Collingwood, Ontario; Canada;
- Broadcast area: Simcoe County
- Frequency: 102.9 MHz
- Branding: Classical 102.9

Programming
- Format: Classical music

Ownership
- Owner: ZoomerMedia
- Sister stations: CFMX-FM, CFMZ-FM, CFZM

History
- First air date: August 30, 2014

Technical information
- Class: C1
- ERP: 9,370 watts average 23,000 watts peak
- HAAT: 255 metres (837 ft)

Links
- Webcast: Listen Live
- Website: classicalfm.ca

= CFMO-FM =

Radio station in Collingwood, Ontario, Canada

CFMO-FM (Classical 102.9) is a radio station broadcasting a classical music format on 102.9 MHz FM in Collingwood, Ontario, Canada. The station is owned by ZoomerMedia, through licensee MZ Media Inc. It is largely a semi-satellite of ZoomerMedia's CFMZ-FM 96.3 in Toronto.

==History==
On February 29, 2012, ZoomerMedia received a licence from the CRTC. In that same decision, a competing application by Evanov Communications for a soft adult contemporary station on 102.9 was denied. The station was originally to operate at 104.9 MHz; however, Bayshore Broadcasting was approved to use the 104.9 frequency in Shelburne, forcing CFMO-FM to find an alternate frequency.

On March 15, 2013, the CRTC approved CFMO-FM's application to operate on 102.9 MHz. The 102.9 MHz frequency for CFMO-FM is first adjacent to CFGI-FM 102.7 MHz in Georgina Island, operated by a local First Nations group, causing potential interference between the two stations.
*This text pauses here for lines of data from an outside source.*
(** C10: send_delivers.  [send] to a living thread that holds no message leaves
    the message with it, and if the thread waits for one, with or without a
    time limit, makes it ready or running.  The call then returns OK, at once or, when it gave the processor away,
    as soon as the caller gets it back.  The call fails with SYSERR, without effect on
    any thread, exactly when there is no such thread or it already holds a
    message. *)
Theorem send_delivers k tid msg : KInv k -> let c := thrcurrent k in
  let delivered e k' := KInv k' /\ holds_msg k' tid msg
    /\ (tstate e = THRRECV \/ tstate e = THRTMOUT -> runnable k' tid) in
  match thrtab k !! tid with
  | Some e =>
      if bool_decide (tstate e = THRFREE) || thasmsg e
      then exists k', run (send tid msg) k = Returned k' SYSERR /\ thrtab k' = thrtab k
      else (exists k', run (send tid msg) k = Returned k' OK /\ delivered e k' /\ mask k' = mask k)
        \/ (exists k' p, run (send tid msg) k = Suspended k' p /\ delivered e k'
             /\ forall k2, Rl c k' k2 -> exists k3, run p k2 = Returned k3 OK /\ KInv k3
                  /\ thrcurrent k3 = c /\ mask k3 = mask k)
  | None => exists k', run (send tid msg) k = Returned k' SYSERR /\ thrtab k' = thrtab k
  end.
Proof.
  intros [qs HI] c delivered.
  assert (Herr : (isbadtid k tid = true \/ exists e, isbadtid k tid = false /\ thrtab k !! tid = Some e /\ thasmsg e = true) ->
    exists k', run (send tid msg) k = Returned k' SYSERR /\ thrtab k' = thrtab k).
  { assert (Hi : isbadtid (set_irq (vic_disable_interrupts (irq k)) k) tid = isbadtid k tid) by done.
    intros [Hb|(e & Hb & E & Hm)]; rewrite <- Hi in Hb; unfold send, mbind, prog_bind; simpl;
      rewrite Hb; simpl; [by eexists|]. rewrite E. simpl. rewrite decide_True by (by right). simpl. by eexists. }
  destruct (thrtab k !! tid) as [e|] eqn:E.
  - pose proof (Kpl_valid _ _ _ _ _ (ki_placed _ _ HI) E) as Hv.
    pose proof (isbadtid_spec _ _ _ E Hv) as Hb. rewrite <- Hb.
    destruct (isbadtid k tid) eqn:Hbad; [by apply Herr; left|]. cbn [orb].
    destruct (thasmsg e) eqn:Hm; [apply Herr; right; eauto|].
    apply (call_once c (fun k' => delivered e k')); [apply nohalt_send|apply atmost_send|..];
      (eapply (kwp_send c _ k k qs tid msg e); [auto|done|done|by apply others_eq|done|done|done|..]).
    + intros k' qs' HI' H1 H2 _. unfold delivered. split_and!; [by exists qs'|done..].
    + intros k' qs' [S1 S2 S3 _] H1 H2. unfold delivered. split_and!; [done|by exists qs'|done..].
    + by intros k0' k' qs' [? []].
    + done.
    + intros k' qs' [S1 S2 S3 _] H1 H2. split_and!; [done|by exists qs'|done..].
    + intros k0' k' qs' _ [S1 S2 S3 _]. split_and!; [done|by exists qs'|done..].
  - apply Herr. left. unfold isbadtid. rewrite E. by rewrite orb_true_r.
Qed.
(* ===== verification/LifecycleProps.v ===== *)
(** * Properties of thread creation and termination, of the context switch and
      of interrupt masks *)

From S2P Require Import Prelude Prog Queue QueueSpec QueueSys QueueProps Interrupt Memory MemorySpec HeapClient Kernel Thread Semaphore Clock Message Lifecycle NoHalt Placement Invariant Sched ThreadSpec SemaphoreSpec ClockSpec MessageSpec BootSpec LifecycleSpec KillSpec System Samples KernelProps SyncProps.

#[local] Hint Resolve never_Rl : core.

(** C13: create_makes_thread.  [create] with a stack that holds the initial frame
    either fails, leaving the thread table as it was, or returns a thread that
    was free and is now suspended, with the priority, name and parent asked for
    and no message.  Its saved context starts it at the procedure, returning to
    [initret].  Its stack lies in the heap, apart from the stacks of all living
    threads and from free memory, and the invariant is kept. *)
Theorem create_makes_thread initret k proc ssize prio name args :
  KInv k -> heap_ok k -> MINKEY < prio -> 0 <= ssize -> ssize + 7 < 2 ^ 32 ->
  frame_bytes (length args) + 4 <= roundmb (stack_size ssize) ->
  exists k' r, run (create initret proc ssize prio name args) k = Returned k' r
    /\ KInv k' /\ heap_ok k' /\ thrcurrent k' = thrcurrent k /\ mask k' = mask k
    /\ (r = SYSERR /\ thrtab k' = thrtab k
        \/ exists e e', thrtab k !! r = Some e /\ tstate e = THRFREE /\ r <> NULLTHREAD
           /\ thrtab k' = <[r := e']> (thrtab k) /\ created e' (thrcurrent k) prio name
           /\ r_pc (ctx_load (mem k') (tstkptr e')) = proc
           /\ r_lr (ctx_load (mem k') (tstkptr e')) = initret).
Proof.
  intros [qs HI] (l & tl & other & Hst) H1 H2 H3 H4.
  destruct (first_stretch never (fun r _ k' => KInv k' /\ heap_ok k' /\ thrcurrent k' = thrcurrent k /\ mask k' = mask k
    /\ (r = SYSERR /\ thrtab k' = thrtab k
        \/ exists e e', thrtab k !! r = Some e /\ tstate e = THRFREE /\ r <> NULLTHREAD
           /\ thrtab k' = <[r := e']> (thrtab k) /\ created e' (thrcurrent k) prio name
           /\ r_pc (ctx_load (mem k') (tstkptr e')) = proc
           /\ r_lr (ctx_load (mem k') (tstkptr e')) = initret))
    (create initret proc ssize prio name args) k (nohalt_create _ _ _ _ _ _))
    as [(k' & r & E & H)|(k' & p & _ & [])]; [|by eauto].
  eapply (kwp_create _ _ _ k qs l tl other); try done.
  - intros k' l' other' HI' Hc Hm Ht Hs. split_and!; [by exists qs|by exists l', tl, other'|done|done|]. by left.
  - intros k' l' tid e e' HI' Hc Hm E Hf Hn Ht Hcr [Hpc Hlr] Hs.
    split_and!; [by exists qs|by eexists l', _, other|done|done|]. right. by exists e, e'.
Qed.

Lemma create_makes_thread_witness :
  exists k' r, run (create 0x8000 0x9200 256 30 [110; 50] [1; 2; 3; 4; 5]) duo = Returned k' r
    /\ KInv k' /\ heap_ok k' /\ thrcurrent k' = thrcurrent duo /\ mask k' = mask duo
    /\ (r = SYSERR /\ thrtab k' = thrtab duo
        \/ exists e e', thrtab duo !! r = Some e /\ tstate e = THRFREE /\ r <> NULLTHREAD
           /\ thrtab k' = <[r := e']> (thrtab duo) /\ created e' (thrcurrent duo) 30 [110; 50]
           /\ r_pc (ctx_load (mem k') (tstkptr e')) = 0x9200
           /\ r_lr (ctx_load (mem k') (tstkptr e')) = 0x8000).
Proof.
  apply create_makes_thread; [exact duo_inv|exact duo_heap|vm_compute; reflexivity|lia|lia|].
  vm_compute. discriminate.
Defined.

(** The stack [create] prepares starts the
    thread with its first four arguments in r0 to r3 and the others on the
    stack in order, the way a C function expects them, and touches only words
    between its lowest frame word and the top word. *)
Theorem init_stack_passes_arguments M saddr tid len proc ret args M' sp :
  init_stack M saddr tid len proc ret args = (M', sp) ->
  r_pc (ctx_load M' sp) = proc /\ r_lr (ctx_load M' sp) = ret
  /\ (forall i v, (i < 4)%nat -> args !! i = Some v -> r_low (ctx_load M' sp) !! i = Some v)
  /\ (forall i v, args !! (4 + i)%nat = Some v -> ld M' (r_sp (ctx_load M' sp) + 4 * Z.of_nat i) = v)
  /\ sp = saddr - frame_bytes (length args)
  /\ (forall w, w < sp \/ saddr < w -> ld M' w = ld M w).
Proof.
  intros E. destruct (init_stack_context _ _ _ _ _ _ _ _ _ E) as (H1 & H2 & H3 & H4).
  pose proof (init_stack_sp M saddr tid len proc ret args) as Hsp. rewrite E in Hsp. simpl in Hsp.
  split_and!; [done..|].
  pose proof (init_stack_inv (fun M1 => forall w, w < sp \/ saddr < w -> ld M1 w = ld M w) sp (saddr + 1)) as Hinv.
  specialize (Hinv ltac:(intros M1 w v HM Hw u Hu; rewrite ld_st_ne by lia; by apply HM)).
  specialize (Hinv M saddr tid len proc ret args). rewrite E in Hinv. apply Hinv; [done|lia|lia].
Qed.

Lemma init_stack_passes_arguments_witness :
  r_low (ctx_load (init_stack heap3 1000 3 256 0x9200 0x8000 [1; 2; 3; 4; 5; 6]).1
                  (init_stack heap3 1000 3 256 0x9200 0x8000 [1; 2; 3; 4; 5; 6]).2) !! 3%nat = Some 4
  /\ ld (init_stack heap3 1000 3 256 0x9200 0x8000 [1; 2; 3; 4; 5; 6]).1 132 = ld heap3 132.
Proof.
  destruct (init_stack_passes_arguments heap3 1000 3 256 0x9200 0x8000 [1; 2; 3; 4; 5; 6] _ _
    (surjective_pairing _)) as (_ & _ & H1 & _ & H2 & H3).
  split; [by apply (H1 3%nat 4); [lia|]|]. apply H3. left. rewrite H2. vm_compute. reflexivity.
Defined.

(** C19: ctxsw_roundtrip.  Saving the registers of a thread and loading them
    again from the saved stack pointer restores all of them, with the thread
    going on where it called [ctxsw], and changes no word at or above its stack
    pointer. *)
Theorem ctxsw_roundtrip M r M' sp : length (r_low r) = 13%nat -> ctx_save M r = (M', sp) ->
  ctx_load M' sp = mkregs (r_low r) (r_sp r) (r_lr r) (r_lr r)
  /\ (forall w, r_sp r <= w -> ld M' w = ld M w).
Proof. apply ctx_roundtrip. Qed.

Lemma ctxsw_roundtrip_witness :
  let r := mkregs [0; 1; 2; 3; 4; 5; 6; 7; 8; 9; 10; 11; 12] 1000 0x9000 0x9100 in
  ctx_load (ctx_save heap3 r).1 (ctx_save heap3 r).2 = mkregs (r_low r) (r_sp r) (r_lr r) (r_lr r)
  /\ (forall w, r_sp r <= w -> ld (ctx_save heap3 r).1 w = ld heap3 w).
Proof. intros r. exact (ctxsw_roundtrip heap3 r _ _ eq_refl (surjective_pairing _)). Defined.

(** ** kill *)

(** C11: kill_self_never_returns.  A thread that ends itself gives the processor
    away for good or halts it as the last one: in no interleaving does the call
    return or fault.  Whenever it gives the processor away the invariant holds,
    the stacks of the living threads are apart from each other and from free
    memory, and the other threads are as the protocol allows; while the thread is not yet free, which is
    when the message to its parent makes it lose the processor, the heap is as it was, and
    when it is free, exactly the bytes of its stack have become free ([stack_returned]). *)
Theorem kill_self_never_returns k :
  KInv k -> heap_ok k -> thrcurrent k <> NULLTHREAD ->
  kwp (Gk (thrcurrent k)) (Rk (thrcurrent k)) (fun _ _ _ => False) (kill (thrcurrent k)) k k.
Proof. intros [qs HI] Hh Hn. by eapply kwp_kill_self. Qed.

Lemma kill_self_never_returns_witness :
  kwp (Gk 1) (Rk 1) (fun _ _ _ => False) (kill 1) duo duo.
Proof.
  pose proof (kill_self_never_returns duo duo_inv duo_heap) as H. rewrite duo_curr in H.
  apply H. discriminate.
Defined.

(** [kill] halts only when at most the null thread would be left. *)
Lemma kill_halts tid k k' : run (kill tid) k = Halted k' -> i32 (thrcount k - 1) <= 1.
Proof.
  intros H. destruct (Z.leb_spec (i32 (thrcount k - 1)) 1) as [|Hgt]; [done|]. exfalso. revert H.
  unfold kill. unfold k_disable at 1. erewrite run_lift_bind by reflexivity. rewrite run_bind. cbn [run gets obind].
  destruct (_ || _); [apply nohalt_run; nohalt|].
  rewrite run_bind. cbn [run modify obind]. rewrite run_bind. cbn [run gets obind thrcount set_thrcount set_irq].
  rewrite (proj2 (Z.leb_gt _ _)) by exact Hgt. apply nohalt_run. unfold k_stkfree, k_getitem. nohalt.
Qed.

(** C12: kill_frees_thread.  Ending another thread that is ready, suspended,
    waiting for a semaphore or for a message, when the message to its parent readies no
    thread ([quiet]), returns OK, or halts when at most one thread would be left: the thread is free, exactly the bytes of its
    stack have become free memory, it is in no queue, the semaphore it waited for has its
    count back, and the other threads changed at most by the message. *)
Theorem kill_frees_thread k tid e :
  KInv k -> heap_ok k -> thrtab k !! tid = Some e -> tid <> thrcurrent k -> tid <> NULLTHREAD ->
  killable (tstate e) = true -> quiet k (tparent e) ->
  match run (kill tid) k with
  | Returned k' r => r = OK /\ KInv k' /\ heap_ok k' /\ mask k' = mask k
      /\ (exists e', thrtab k' !! tid = Some e' /\ tstate e' = THRFREE)
      /\ gives_back (mem k) (mem k') (region (stack_of e))
      /\ (forall u eu, u <> tid -> thrtab k !! u = Some eu ->
            exists eu', thrtab k' !! u = Some eu' /\ remsg eu eu')
      /\ semtab k' = unwaited k e
  | Halted _ => i32 (thrcount k - 1) <= 1
  | _ => False
  end.
Proof.
  intros [qs HI] Hh E Hc Hn Hk Hq.
  assert (H : kwp never never (fun r _ k' => r = OK /\ KInv k' /\ heap_ok k' /\ mask k' = mask k
      /\ (exists e', thrtab k' !! tid = Some e' /\ tstate e' = THRFREE)
      /\ gives_back (mem k) (mem k') (region (stack_of e))
      /\ (forall u eu, u <> tid -> thrtab k !! u = Some eu ->
            exists eu', thrtab k' !! u = Some eu' /\ remsg eu eu')
      /\ semtab k' = unwaited k e) (kill tid) k k).
  { eapply (kwp_kill_other _ k qs tid e); try done. }
  apply wp_run in H. destruct (run (kill tid) k) eqn:Er; try done; [by destruct H|]. by eapply kill_halts.
Qed.

Lemma kill_frees_thread_witness :
  exists e, thrtab pair !! 1 = Some e /\
  match run (kill 1) pair with
  | Returned k' r => r = OK /\ KInv k' /\ heap_ok k' /\ mask k' = mask pair
      /\ (exists e', thrtab k' !! 1 = Some e' /\ tstate e' = THRFREE)
      /\ gives_back (mem pair) (mem k') (region (stack_of e))
      /\ (forall u eu, u <> 1 -> thrtab pair !! u = Some eu ->
            exists eu', thrtab k' !! u = Some eu' /\ remsg eu eu')
      /\ semtab k' = unwaited pair e
  | Halted _ => i32 (thrcount pair - 1) <= 1
  | _ => False
  end.
Proof.
  assert (H1 : (fun e => (tstate e, tparent e)) <$> thrtab pair !! 1 = Some (THRSUSP, 0)) by (vm_compute; reflexivity).
  assert (H0 : tstate <$> thrtab pair !! 0 = Some THRCURR) by (vm_compute; reflexivity).
  assert (Hc : 1 <> thrcurrent pair) by (vm_compute; discriminate).
  pose proof (kill_frees_thread pair 1) as H.
  destruct (thrtab pair !! 1) as [e|]; [|discriminate H1]. injection H1 as Hs Hp. exists e.
  split; [reflexivity|]. apply H; [exact (proj1 pair_inv)|exact (proj2 pair_inv)|reflexivity|exact Hc|unfold NULLTHREAD; lia|rewrite Hs; reflexivity|].
  intros e0 E0. rewrite Hp in E0. rewrite E0 in H0. injection H0 as H0. rewrite H0. right; split; intros X; discriminate X.
Defined.

(** ** Interrupt masks *)

(** With at most the sixteen maskable sources
    enabled, [restore] of the mask [disable] returned puts processor and
    interrupt controller back as they were, whatever [restore] calls with other
    masks were made in between. *)
Theorem disable_restore_roundtrip v ims : vic_ok v ->
  let '(v1, im) := disable v in
  let v2 := foldl (fun v im => (restore im v).1) v1 ims in
  (restore im v2).1 = v /\ vic_interrupts_enabled v1 = false /\ im = vic_get_irqmask v.
Proof.
  intros Hv. simpl. set (same := fun w : vic => vic_ok w /\ def_vect_addr w = def_vect_addr v
    /\ vect_addr w = vect_addr v /\ vect_addrs w = vect_addrs v /\ vect_cntls w = vect_cntls v).
  assert (Hs : forall ims w, same w -> same (foldl (fun v im => vic_set_irqmask im v) w ims)).
  { clear ims. induction ims as [|im ims IH]; intros w (H1 & H2 & H3 & H4 & H5); simpl; [by split_and!|].
    apply IH. split_and!; [by apply vic_ok_set|..]; unfold vic_set_irqmask; simpl;
      destruct (irqmask_interrupts_enabled im); done. }
  assert (H0 : same (vic_disable_interrupts v)) by (by split_and!).
  destruct (Hs ims _ H0) as (W1 & W2 & W3 & W4 & W5). split_and!; [|done|done].
  unfold vic_get_irqmask. rewrite restore_pack by (unfold vic_ok in *; lia). rewrite W2, W3, W4, W5.
  rewrite land_ffff, Z.mod_small by done. by destruct v.
Qed.

Lemma disable_restore_roundtrip_witness :
  let v := mkvic true 0x10 7 0 ∅ ∅ in
  let '(v1, im) := disable v in
  let v2 := foldl (fun v im => (restore im v).1) v1 [0; 0x10003] in
  (restore im v2).1 = v /\ vic_interrupts_enabled v1 = false /\ im = vic_get_irqmask v.
Proof. apply disable_restore_roundtrip. unfold vic_ok. simpl. lia. Defined.

(** ** Behaviour of the kernel that its comments do not describe, on concrete kernels *)

(** Thread 1 sleeps for a second while the null thread runs. *)
Definition asleep1 : kernel := after (run (sleep 1000) (after (run (resume 1) pair))).

(** [kill] of a sleeping thread marks it free before it calls [unsleep], which
    therefore refuses: the free thread stays in the sleep queue. *)
Theorem kill_sleeper_stays_queued :
  tstate <$> thrtab asleep1 !! 1 = Some THRSLEEP /\
  let k := after (run (kill 1) asleep1) in
  returned (run (kill 1) asleep1) = true /\ tstate <$> thrtab k !! 1 = Some THRFREE
  /\ firstid (quetab k) (sleepq k) = Some 1.
Proof. vm_compute. repeat split; reflexivity. Qed.

(** [create] takes the stack before it looks for a free thread and does not give
    it back when there is none. *)
Theorem create_leaks_stack :
  let full := set_thrtab (set_state THRSUSP <$> thrtab booted) booted in
  match run (create 0x8000 0x9100 1024 20 [109] []) full with
  | Returned k r => r = SYSERR /\ memlist_length (mem k) = memlist_length (mem full) - 1024
  | _ => False
  end.
Proof. vm_compute. repeat split; reflexivity. Qed.

(** [semcreate] with a negative count fails but keeps the semaphore it allocated. *)
Theorem semcreate_negative_leaks :
  match run (semcreate (-1)) duo with
  | Returned k r => r = u32 SYSERR /\ sstate <$> semtab duo !! 1 = Some SFREE
      /\ sstate <$> semtab k !! 1 = Some SUSED
  | _ => False
  end.
Proof. vm_compute. repeat split; reflexivity. Qed.

(** Thread 1 sleeps for three ticks; then thread 2 calls [recvtime(0)].  The next
    tick uses up no tick of thread 1's. *)
Definition two_sleepers : kernel :=
  after (run (recvtime 0) (after (run (resume 2)
    (after (run (sleep 300) (after (run (resume 1) pair))))))).

Theorem recvtime_zero_delays_sleepers :
  firstid (quetab two_sleepers) (sleepq two_sleepers) = Some 2
  /\ qkey <$> quetab two_sleepers !! 1 = Some 3 /\
  let k := after (run (clkhandler 64000) two_sleepers) in
  firstid (quetab k) (sleepq k) = Some 1 /\ qkey <$> quetab k !! 1 = Some 3.
Proof. vm_compute. repeat split; reflexivity. Qed.
Local Coercion Z.of_nat : nat >-> Z.
Local Arguments Z.eqb : simpl never.
Local Arguments Z.ltb : simpl never.
Local Arguments Z.leb : simpl never.
Local Arguments Z.add : simpl never.
Local Arguments Z.sub : simpl never.
Local Arguments Z.mul : simpl never.
Local Arguments Z.pow : simpl never.

(** ** Digits in a base *)

(** The value of a digit character. *)
Definition dv (c : Z) : Z :=
  if (48 <=? c) && (c <=? 57) then c - 48
  else if (97 <=? c) && (c <=? 102) then c - 87
  else if (65 <=? c) && (c <=? 70) then c - 55
  else 0.

(** The value of a text, most significant digit first, and of a list of
    digits, least significant digit first. *)
Definition value (b : Z) (l : list Z) : Z := foldl (fun n c => n * b + dv c) 0 l.
Definition rvalue (b : Z) (l : list Z) : Z := foldr (fun c n => dv c + b * n) 0 l.

Lemma value_snoc b l c : value b (l ++ [c]) = value b l * b + dv c.
Proof. unfold value. by rewrite foldl_app. Qed.

Lemma value_reverse b l : value b (reverse l) = rvalue b l.
Proof.
  induction l as [|c l IH]; [done|]. rewrite reverse_cons, value_snoc, IH. simpl. lia.
Qed.

Lemma rvalue_zeros b k : rvalue b (replicate k 48) = 0.
Proof.
  induction k as [|k IH]; [done|]. simpl. rewrite IH. change (dv 48) with 0. lia.
Qed.

Lemma rvalue_app b l1 l2 : rvalue b l2 = 0 -> rvalue b (l1 ++ l2) = rvalue b l1.
Proof. intros H. induction l1 as [|c l1 IH]; simpl; [done|]. by rewrite IH. Qed.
In response to this, ZoomerMedia entered into an agreement with Georgina Island First Nations, in which ZoomerMedia agreed to supply CFGI-FM with new transmitting equipment, refurbish its transmitting antenna and cover the costs related to preparing applications for the CRTC. The relocation of CFGI-FM from 102.7 to its new frequency, 92.3 MHz, was approved by the CRTC on March 15, 2013.

The station launched on August 30, 2014, as Classical 102.9. All music programming is fed from Toronto, though like sister station CFMX-FM in Cobourg, it originates 24 hours per week of local talk and spoken word programming.

==Notes==
The call letters CFMO and CFMO-FM was originally used by radio station in the Ottawa area which is known as CKKL-FM. The call letters were also used on what is now CKBY-FM.